WHAT YOU NEED TO DO: After finding the line with "destruct w, v." in the data below, set down exactly each line through the one with "runs (top +", inclusive, and stop there.

EXTRACTED MATERIAL:
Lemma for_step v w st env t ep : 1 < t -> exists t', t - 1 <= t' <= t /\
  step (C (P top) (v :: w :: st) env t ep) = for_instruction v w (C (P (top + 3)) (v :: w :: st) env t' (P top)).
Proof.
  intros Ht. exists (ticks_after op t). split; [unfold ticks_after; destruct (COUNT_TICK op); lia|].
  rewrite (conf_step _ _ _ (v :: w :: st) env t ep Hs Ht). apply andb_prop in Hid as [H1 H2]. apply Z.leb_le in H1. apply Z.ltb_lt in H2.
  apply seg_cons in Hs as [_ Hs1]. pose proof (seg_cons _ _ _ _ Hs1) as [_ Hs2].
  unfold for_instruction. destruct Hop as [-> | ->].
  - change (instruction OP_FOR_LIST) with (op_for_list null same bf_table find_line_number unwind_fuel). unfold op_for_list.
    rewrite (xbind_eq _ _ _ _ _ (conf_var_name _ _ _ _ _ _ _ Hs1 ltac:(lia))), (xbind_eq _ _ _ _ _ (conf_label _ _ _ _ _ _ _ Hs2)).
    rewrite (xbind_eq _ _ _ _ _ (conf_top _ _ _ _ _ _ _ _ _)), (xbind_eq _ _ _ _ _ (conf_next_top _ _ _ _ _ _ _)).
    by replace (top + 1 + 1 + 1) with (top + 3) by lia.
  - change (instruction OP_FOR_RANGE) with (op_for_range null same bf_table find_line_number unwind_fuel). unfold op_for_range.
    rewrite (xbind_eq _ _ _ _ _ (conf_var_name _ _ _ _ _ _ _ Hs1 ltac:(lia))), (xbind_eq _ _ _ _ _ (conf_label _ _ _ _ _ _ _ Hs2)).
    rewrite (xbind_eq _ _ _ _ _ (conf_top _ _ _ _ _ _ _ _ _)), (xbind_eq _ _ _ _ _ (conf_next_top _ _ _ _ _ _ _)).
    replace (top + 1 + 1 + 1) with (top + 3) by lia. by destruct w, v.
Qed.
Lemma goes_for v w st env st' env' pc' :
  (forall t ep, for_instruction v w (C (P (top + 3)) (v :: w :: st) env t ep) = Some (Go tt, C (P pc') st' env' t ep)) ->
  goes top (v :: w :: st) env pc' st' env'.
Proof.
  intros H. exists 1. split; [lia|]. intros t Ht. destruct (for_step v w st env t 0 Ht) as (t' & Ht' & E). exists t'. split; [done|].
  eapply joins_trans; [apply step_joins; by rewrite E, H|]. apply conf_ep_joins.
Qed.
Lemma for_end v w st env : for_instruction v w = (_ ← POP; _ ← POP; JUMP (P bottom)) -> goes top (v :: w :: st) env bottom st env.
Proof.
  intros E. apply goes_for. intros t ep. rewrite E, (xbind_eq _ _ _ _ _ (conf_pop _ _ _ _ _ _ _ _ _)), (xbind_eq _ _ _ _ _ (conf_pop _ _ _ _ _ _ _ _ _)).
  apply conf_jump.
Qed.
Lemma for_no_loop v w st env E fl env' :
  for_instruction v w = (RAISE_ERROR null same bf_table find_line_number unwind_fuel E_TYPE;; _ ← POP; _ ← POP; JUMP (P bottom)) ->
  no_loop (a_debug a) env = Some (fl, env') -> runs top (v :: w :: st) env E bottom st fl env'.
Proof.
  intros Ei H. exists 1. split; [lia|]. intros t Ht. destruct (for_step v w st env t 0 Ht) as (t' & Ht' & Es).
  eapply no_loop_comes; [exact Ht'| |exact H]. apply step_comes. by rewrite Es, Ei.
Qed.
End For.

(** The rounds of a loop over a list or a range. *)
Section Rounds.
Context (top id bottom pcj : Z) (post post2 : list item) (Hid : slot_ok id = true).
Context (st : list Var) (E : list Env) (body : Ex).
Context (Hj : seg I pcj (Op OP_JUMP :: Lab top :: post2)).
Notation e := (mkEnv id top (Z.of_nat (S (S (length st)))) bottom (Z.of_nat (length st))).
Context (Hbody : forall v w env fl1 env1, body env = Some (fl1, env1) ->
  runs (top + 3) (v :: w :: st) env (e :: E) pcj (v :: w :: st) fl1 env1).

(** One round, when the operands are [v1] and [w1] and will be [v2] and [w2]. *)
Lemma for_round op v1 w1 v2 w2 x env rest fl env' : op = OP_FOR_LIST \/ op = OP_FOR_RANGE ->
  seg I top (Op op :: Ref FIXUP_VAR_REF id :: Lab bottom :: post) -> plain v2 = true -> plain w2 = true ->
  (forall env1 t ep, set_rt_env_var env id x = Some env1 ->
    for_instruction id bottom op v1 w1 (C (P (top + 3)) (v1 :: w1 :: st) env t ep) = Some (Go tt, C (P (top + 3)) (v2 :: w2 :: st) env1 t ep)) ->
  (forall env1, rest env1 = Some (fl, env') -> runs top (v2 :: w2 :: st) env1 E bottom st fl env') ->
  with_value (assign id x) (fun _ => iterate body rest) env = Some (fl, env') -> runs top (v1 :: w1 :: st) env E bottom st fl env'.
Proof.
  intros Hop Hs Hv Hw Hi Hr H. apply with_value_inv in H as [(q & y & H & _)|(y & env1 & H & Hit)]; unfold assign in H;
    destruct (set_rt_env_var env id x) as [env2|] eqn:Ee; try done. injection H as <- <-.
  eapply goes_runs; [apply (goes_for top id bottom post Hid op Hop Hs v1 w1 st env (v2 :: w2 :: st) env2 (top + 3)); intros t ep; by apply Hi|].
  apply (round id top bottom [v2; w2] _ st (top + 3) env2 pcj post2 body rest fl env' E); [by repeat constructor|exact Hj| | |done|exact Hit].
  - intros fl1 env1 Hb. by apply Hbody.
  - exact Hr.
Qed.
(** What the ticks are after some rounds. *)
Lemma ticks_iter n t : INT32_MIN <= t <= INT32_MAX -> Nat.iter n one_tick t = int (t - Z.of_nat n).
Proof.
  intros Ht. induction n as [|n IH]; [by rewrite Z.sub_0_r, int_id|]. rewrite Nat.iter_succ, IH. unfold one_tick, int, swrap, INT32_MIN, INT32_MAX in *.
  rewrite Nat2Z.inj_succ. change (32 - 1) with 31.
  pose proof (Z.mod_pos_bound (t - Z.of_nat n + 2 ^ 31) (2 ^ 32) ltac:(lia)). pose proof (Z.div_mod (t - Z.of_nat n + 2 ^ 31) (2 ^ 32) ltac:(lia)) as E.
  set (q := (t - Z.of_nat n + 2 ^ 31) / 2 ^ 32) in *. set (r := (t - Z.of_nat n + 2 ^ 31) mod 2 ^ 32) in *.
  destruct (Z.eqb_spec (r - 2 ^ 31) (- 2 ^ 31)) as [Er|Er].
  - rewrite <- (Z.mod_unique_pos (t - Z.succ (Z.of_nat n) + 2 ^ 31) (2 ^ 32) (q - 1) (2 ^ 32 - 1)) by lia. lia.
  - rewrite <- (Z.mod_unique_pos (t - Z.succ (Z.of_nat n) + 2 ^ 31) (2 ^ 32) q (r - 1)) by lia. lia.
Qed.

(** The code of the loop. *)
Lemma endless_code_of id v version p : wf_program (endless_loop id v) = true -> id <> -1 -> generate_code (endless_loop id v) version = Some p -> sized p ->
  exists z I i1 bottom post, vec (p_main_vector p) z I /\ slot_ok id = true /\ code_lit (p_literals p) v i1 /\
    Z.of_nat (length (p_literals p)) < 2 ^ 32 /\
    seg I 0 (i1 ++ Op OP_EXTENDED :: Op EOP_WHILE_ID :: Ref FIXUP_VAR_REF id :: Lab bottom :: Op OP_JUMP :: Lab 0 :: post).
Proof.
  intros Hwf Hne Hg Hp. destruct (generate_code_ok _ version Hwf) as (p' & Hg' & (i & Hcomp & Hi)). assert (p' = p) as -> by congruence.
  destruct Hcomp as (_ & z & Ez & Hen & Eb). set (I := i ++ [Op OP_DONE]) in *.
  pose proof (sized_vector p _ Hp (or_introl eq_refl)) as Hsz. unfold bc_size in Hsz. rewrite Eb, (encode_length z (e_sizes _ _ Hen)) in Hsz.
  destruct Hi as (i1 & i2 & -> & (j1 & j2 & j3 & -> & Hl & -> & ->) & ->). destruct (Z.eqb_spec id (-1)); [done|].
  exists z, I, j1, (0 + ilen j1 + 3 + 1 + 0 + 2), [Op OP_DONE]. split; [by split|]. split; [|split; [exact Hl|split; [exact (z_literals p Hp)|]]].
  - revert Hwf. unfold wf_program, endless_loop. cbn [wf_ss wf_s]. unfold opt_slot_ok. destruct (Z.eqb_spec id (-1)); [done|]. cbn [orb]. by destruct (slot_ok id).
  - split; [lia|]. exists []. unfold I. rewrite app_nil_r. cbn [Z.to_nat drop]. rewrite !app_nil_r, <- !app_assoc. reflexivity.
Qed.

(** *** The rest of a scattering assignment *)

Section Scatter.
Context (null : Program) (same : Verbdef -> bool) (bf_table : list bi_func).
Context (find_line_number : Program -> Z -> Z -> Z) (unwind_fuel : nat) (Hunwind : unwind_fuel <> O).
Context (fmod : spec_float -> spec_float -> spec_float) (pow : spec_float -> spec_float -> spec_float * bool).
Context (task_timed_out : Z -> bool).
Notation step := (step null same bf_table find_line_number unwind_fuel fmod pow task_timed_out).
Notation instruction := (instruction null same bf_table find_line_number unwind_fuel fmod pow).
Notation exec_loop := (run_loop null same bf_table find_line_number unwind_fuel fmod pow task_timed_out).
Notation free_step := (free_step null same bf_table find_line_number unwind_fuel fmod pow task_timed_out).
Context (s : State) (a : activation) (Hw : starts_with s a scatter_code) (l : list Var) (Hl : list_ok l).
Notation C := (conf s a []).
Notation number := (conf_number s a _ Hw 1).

FINAL ANSWER:
    replace (top + 1 + 1 + 1) with (top + 3) by lia. by destruct w, v.
Qed.
Lemma goes_for v w st env st' env' pc' :
  (forall t ep, for_instruction v w (C (P (top + 3)) (v :: w :: st) env t ep) = Some (Go tt, C (P pc') st' env' t ep)) ->
  goes top (v :: w :: st) env pc' st' env'.
Proof.
  intros H. exists 1. split; [lia|]. intros t Ht. destruct (for_step v w st env t 0 Ht) as (t' & Ht' & E). exists t'. split; [done|].
  eapply joins_trans; [apply step_joins; by rewrite E, H|]. apply conf_ep_joins.
Qed.
Lemma for_end v w st env : for_instruction v w = (_ ← POP; _ ← POP; JUMP (P bottom)) -> goes top (v :: w :: st) env bottom st env.
Proof.
  intros E. apply goes_for. intros t ep. rewrite E, (xbind_eq _ _ _ _ _ (conf_pop _ _ _ _ _ _ _ _ _)), (xbind_eq _ _ _ _ _ (conf_pop _ _ _ _ _ _ _ _ _)).
  apply conf_jump.
Qed.
Lemma for_no_loop v w st env E fl env' :
  for_instruction v w = (RAISE_ERROR null same bf_table find_line_number unwind_fuel E_TYPE;; _ ← POP; _ ← POP; JUMP (P bottom)) ->
  no_loop (a_debug a) env = Some (fl, env') -> runs top (v :: w :: st) env E bottom st fl env'.
Proof.
  intros Ei H. exists 1. split; [lia|]. intros t Ht. destruct (for_step v w st env t 0 Ht) as (t' & Ht' & Es).
  eapply no_loop_comes; [exact Ht'| |exact H]. apply step_comes. by rewrite Es, Ei.
Qed.
End For.

(** The rounds of a loop over a list or a range. *)
Section Rounds.
Context (top id bottom pcj : Z) (post post2 : list item) (Hid : slot_ok id = true).
Context (st : list Var) (E : list Env) (body : Ex).
Context (Hj : seg I pcj (Op OP_JUMP :: Lab top :: post2)).
Notation e := (mkEnv id top (Z.of_nat (S (S (length st)))) bottom (Z.of_nat (length st))).
Context (Hbody : forall v w env fl1 env1, body env = Some (fl1, env1) ->
  runs (top + 3) (v :: w :: st) env (e :: E) pcj (v :: w :: st) fl1 env1).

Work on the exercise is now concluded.